Concentrant son récit sur vingt-quatre heures, Isabel Colegate élabore un tableau complet, détaillé et acéré d’un microcosme parvenu à la fin d’une époque. Celui de l’aristocratie anglaise, et plus particulièrement de l’aristocratie rurale, d’une société post-edwardienne encore figée dans une perception du monde que, très bientôt, le grand charnier de la Première Guerre Mondiale va faire voler en éclats.

Dans ce monde en suspension, comptent avant tout les apparences, les traditions et les rites. Rester entre soi et surtout se voir comme une élite ayant le privilège de côtoyer le souverain sans se soucier de la plèbe en est une composante essentielle.

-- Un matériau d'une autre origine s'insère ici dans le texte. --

(** ** Witness *)

(** [λ x : Type 0. f x] against [f], by η in both directions. *)
Lemma def_eq_sound_witness :
  conv (under (conversion (with_foundation Intensional)) 1)
    (Lam (Universe (Level.Concrete (u32_of 0))) (App (Var 1) (Var 0))) (Var 0).
Proof. apply (def_eq_sound 100 10). vm_compute. reflexivity. Defined.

Se comporter en gentleman, c’est changer cinq fois par jour de tenue, c’est épouser une femme par intérêt, pour former une alliance ou accéder à un financement, et la tromper avec élégance surtout si, de son côté, elle ne se prive pas de rendre la pareille. Il faut bien que les tensions que tous ces faux-semblants engendrent finissent bien par trouver un exutoire.

L’autre grand exutoire est la partie de chasse où compte avant tout de réunir les meilleurs fusils du royaume et les gens de bonne société pour se livrer à un abattage massif et ridicule de quantité de faisans élevés jalousement toute la saison suivante à des fins de carnage civilisé et policé. Car, participer à la partie de chasse de Sir Randolf, le châtelain de Nettleby, c’est respecter des règles strictes en matière de rabattage, de placements, d’organisation dans un monde codifié et où il est de très mauvais goût de vouloir faire preuve d’esprit de compétition entre tireurs.

Or, c’est précisément ce dernier point qui va conduire à un drame dont Isabel Colegate élabore finement, pas à pas, avec une montée en tension dramatique régulière la trame et le dénouement. Car deux des meilleurs fusils d’Angleterre sont présents et, sans que rien ne soit dit et parce que d’autres choses auxquelles il nous est donné d’assister de façon intime se passent, le désir mutuel de se rabattre le caquet et d’apparaître comme le meilleur fusil va devenir irrépressible, au mépris des usages.

Derrière ce carnage de volatiles et autre petit gibier se cache un bien plus grand carnage à venir. Celui d’une Europe à feu et à sang où bien des acteurs de cette partie de chasse finiront par rejoindre les rangs innombrables des victimes.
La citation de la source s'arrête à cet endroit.